Samson (Dara Singh) – Samson is the local strong guy who just hangs around and chills with elephants. This annoys the king, because the king is all about anti-elephant propaganda or something. So Samson eventually starts a revolution getting the kill killed dead, then marries his daughter who seems cool with Samson getting her dad killed. Dara Singh was a professional wrestler during the 40s and 50s who moved on to making a string of B movies during the 1960s in India in seemingly every cult genre imaginable. Spaceships, gladiator, dinosaur fighting, secret agent, masked hero, he did it all. Todd at Die, Danger, Die, Die, Kill! compares him to El Santo.
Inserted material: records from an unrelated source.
(** * Bit-banged 1-Wire master driver: the polling state machine of
      [oneWire.c] / [oneWire.h], and the properties of its specification.

    The driver is a switch over [OneWireState] that the application polls
    ([onewire_process]).  It talks to two collaborators: the FreeRTOS tick
    counter ([xTaskGetTickCount]) and the HAL pin primitives
    ([HAL_GPIO_WritePin], [HAL_GPIO_ReadPin]).  Both are modelled by a
    [World] that is threaded through every call: the tick counter and the
    line level are oracles indexed by the number of reads made so far, and
    every HAL call is appended to a log.  The file-scope variable
    [sampled_bus_bit] lives in the world as well, since all instances share
    it.

    The instance structure is passed by pointer in C; here a function that
    writes to it returns the updated record.  Integers are [Z] with the
    reduction of the C type written out ([uint8_t], [TickType_t]).

    What is not in the two source files is taken as follows:
    - [configTICK_RATE_HZ] (FreeRTOSConfig.h) is a variable of the section
      that holds the driver;
    - [TickType_t] is the 32-bit tick type and [pdMS_TO_TICKS] the macro of
      FreeRTOS;
    - [onewire_init] has the three parameters of its definition in
      [oneWire.c]. *)

From Stdlib Require Import ZArith List Bool Lia.
Import ListNotations.
Open Scope Z_scope.

(** ** Machine integers *)

(** Conversion to [uint8_t] and to [uint32_t] (assignment to an unsigned
    object reduces modulo 2^width). *)
Definition uint8_t (z : Z) : Z := z mod 256.
Definition uint32_t (z : Z) : Z := z mod 4294967296.

(** [TickType_t] is the 32-bit tick type of the Cortex-M FreeRTOS port. *)
Definition TickType_t (z : Z) : Z := uint32_t z.

(** ** Types of [oneWire.h] and of the HAL *)

Inductive GPIO_PinState : Type :=
| GPIO_PIN_RESET
| GPIO_PIN_SET.

(** The C enumeration value of a pin level, as used when the level is
    passed for a [uint8_t]. *)
Definition pin_value (p : GPIO_PinState) : Z :=
  match p with GPIO_PIN_RESET => 0 | GPIO_PIN_SET => 1 end.

Inductive OneWireState : Type :=
| ONEWIRE_STATE_IDLE
| ONEWIRE_STATE_ERROR
| ONEWIRE_STATE_RESET_INIT
| ONEWIRE_STATE_RESET_DRIVE_BUS_LOW
| ONEWIRE_STATE_RESET_RELEASE_BUS
| ONEWIRE_STATE_RESET_SAMPLE_BUS
| ONEWIRE_STATE_RESET_DONE
| ONEWIRE_STATE_WRITE_HIGH_INIT
| ONEWIRE_STATE_WRITE_HIGH_DRIVE_BUS_LOW
| ONEWIRE_STATE_WRITE_HIGH_RELEASE_BUS
| ONEWIRE_STATE_WRITE_HIGH_DONE
| ONEWIRE_STATE_WRITE_LOW_INIT
| ONEWIRE_STATE_WRITE_LOW_DRIVE_BUS_LOW
| ONEWIRE_STATE_WRITE_LOW_RELEASE_BUS
| ONEWIRE_STATE_WRITE_LOW_DONE
| ONEWIRE_STATE_MASTER_READ_INIT
| ONEWIRE_STATE_MASTER_READ_DRIVE_BUS_LOW
| ONEWIRE_STATE_MASTER_READ_RELEASE_BUS
| ONEWIRE_STATE_MASTER_READ_SAMPLE_BUS
| ONEWIRE_STATE_MASTER_READ_DONE
| ONEWIRE_STATE_SLAVE_READ_INIT
| ONEWIRE_STATE_SLAVE_READ_MONITOR_BUS
| ONEWIRE_STATE_SLAVE_READ_RELEASE_BUS
| ONEWIRE_STATE_SLAVE_READ_SAMPLE_BUS
| ONEWIRE_STATE_SLAVE_READ_DONE.

(** [oneWire.c] names the read states [ONEWIRE_STATE_READ_*]; the header
    declares them as [ONEWIRE_STATE_MASTER_READ_*].  The read cases of
    [onewire_process] are the master read family. *)
Abbreviation ONEWIRE_STATE_READ_INIT := ONEWIRE_STATE_MASTER_READ_INIT.
Abbreviation ONEWIRE_STATE_READ_DRIVE_BUS_LOW := ONEWIRE_STATE_MASTER_READ_DRIVE_BUS_LOW.
Abbreviation ONEWIRE_STATE_READ_RELEASE_BUS := ONEWIRE_STATE_MASTER_READ_RELEASE_BUS.
Abbreviation ONEWIRE_STATE_READ_SAMPLE_BUS := ONEWIRE_STATE_MASTER_READ_SAMPLE_BUS.
Abbreviation ONEWIRE_STATE_READ_DONE := ONEWIRE_STATE_MASTER_READ_DONE.

Definition OneWireState_eq_dec (a b : OneWireState) : {a = b} + {a <> b}.
Proof. decide equality. Defined.

Definition state_eqb (a b : OneWireState) : bool :=
  if OneWireState_eq_dec a b then true else false.

Inductive OneWireFlags : Type :=
| FLAG_ERROR
| FLAG_PRESENCE_DETECTED
| FLAG_BYTE_RECEIVED
| FLAG_BYTE_SEND
| FLAG_IS_SLAVE.

(** The enumeration value of a flag: its bit position in [flag_reg]. *)
Definition flag_bit (f : OneWireFlags) : Z :=
  match f with
  | FLAG_ERROR => 0
  | FLAG_PRESENCE_DETECTED => 1
  | FLAG_BYTE_RECEIVED => 2
  | FLAG_BYTE_SEND => 3
  | FLAG_IS_SLAVE => 4
  end.

Record OneWireDriver : Type := mkOneWireDriver {
  Pin : Z;
  Port : Z;
  state : OneWireState;
  tx_byte : Z;
  rx_byte : Z;
  bit_index : Z;
  timestamp : Z;
  flag_reg : Z
}.

Definition with_state (o : OneWireDriver) (s : OneWireState) : OneWireDriver :=
  mkOneWireDriver (Pin o) (Port o) s (tx_byte o) (rx_byte o) (bit_index o)
                  (timestamp o) (flag_reg o).
Definition with_tx_byte (o : OneWireDriver) (v : Z) : OneWireDriver :=
  mkOneWireDriver (Pin o) (Port o) (state o) v (rx_byte o) (bit_index o)
                  (timestamp o) (flag_reg o).
Definition with_rx_byte (o : OneWireDriver) (v : Z) : OneWireDriver :=
  mkOneWireDriver (Pin o) (Port o) (state o) (tx_byte o) v (bit_index o)
                  (timestamp o) (flag_reg o).
Definition with_bit_index (o : OneWireDriver) (v : Z) : OneWireDriver :=
  mkOneWireDriver (Pin o) (Port o) (state o) (tx_byte o) (rx_byte o) v
                  (timestamp o) (flag_reg o).
Definition with_timestamp (o : OneWireDriver) (v : Z) : OneWireDriver :=
  mkOneWireDriver (Pin o) (Port o) (state o) (tx_byte o) (rx_byte o)
                  (bit_index o) v (flag_reg o).
Definition with_flag_reg (o : OneWireDriver) (v : Z) : OneWireDriver :=
  mkOneWireDriver (Pin o) (Port o) (state o) (tx_byte o) (rx_byte o)
                  (bit_index o) (timestamp o) v.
He later was in the widely viewed TV program Ramayan, was nominated to Rajya Sabha, and is the benchmark of manliness in Hindi pop culture.
Princess Shera (Mumtaz Banoo) – Princess Shera is the typical spoiled princess who cannot believe that insolent Samson and his not doing whatever she wants, and also saving her. Eventually she falls in love with him, because that’s how it happens in these Bollywood flicks. Here name is very close to She-ra, which is awesome. Mumtaz Banoo is better known as Mumtaz. Mumtaz married millionaire Mayur Madhvani and had two daughters. Elder daughter Natasha married actor Fardeen Khan, son of Feroz Khan, who played Salook in this film. Younger daughter Mallika married to Randhawa the younger brother of famous wrestler Dara Singh. If you think about it, that is kind of weird. Mumtaz is considered one of the most beautiful actresses in Indian cinema of all time.
Laila (Ameeta) – The chief maiden of Princess Shera and lover of Salook. She’s got me on my knees, I’m beggin’ darling please. Ameeta was an actress of the 50s and 60s who never quite made it into a successful leading actress career, partly due to bad career choices and partly due to being trapped in B-grade fair like this very film. Her daughter Sabeeha also tried a movie career, but her path was even shorter and more disappointing than her mother’s.
Salook (Feroz Khan) – Salook is the hero-type who has no real personality besides being a good guy who isn’t a giant superman and thus doesn’t have the film named after him. But he gets a girl, too, so everyone wins! Feroz Khan is a legend in the Bollywood industry as an actor, director, and producer. Fellow actor Sanjay Khan was his brother and sometimes co-star, and Khan’s son Fardeen Khan also entered the entertainment business. Feroz Khan managed to get blacklisted in Pakistan, because cool people get banned from entire countries. Feroz Khan died in 2009.
King Rashid (B.M. Vyas) – The evil king who is evil because the script needed an evil dude. B.M. Vyas doesn’t rate a Wikipedia page, so I had to do actual research, which was complicated by some guy in the milk industry also named B.M. Vyas. Who knew the milk industry was so wide-reaching on the internet? I couldn’t really find anything non-milk except photos and clips, so B.M.Vyas had a long long career in Indian cinema starting in the 1940s. It looks like he won a lot of awards later in life but a Google trail of broken links and terribly designed websites leave few clues.
Dinosaur (An Unnamed Puppeteer) – Fred put Dino out one day and he got dino-knapped and woke up in ancient India where he is forced to eat prisoners for food. Poor Dino. But now that sabre-toothed tiger has the run of the Flintstone’s house!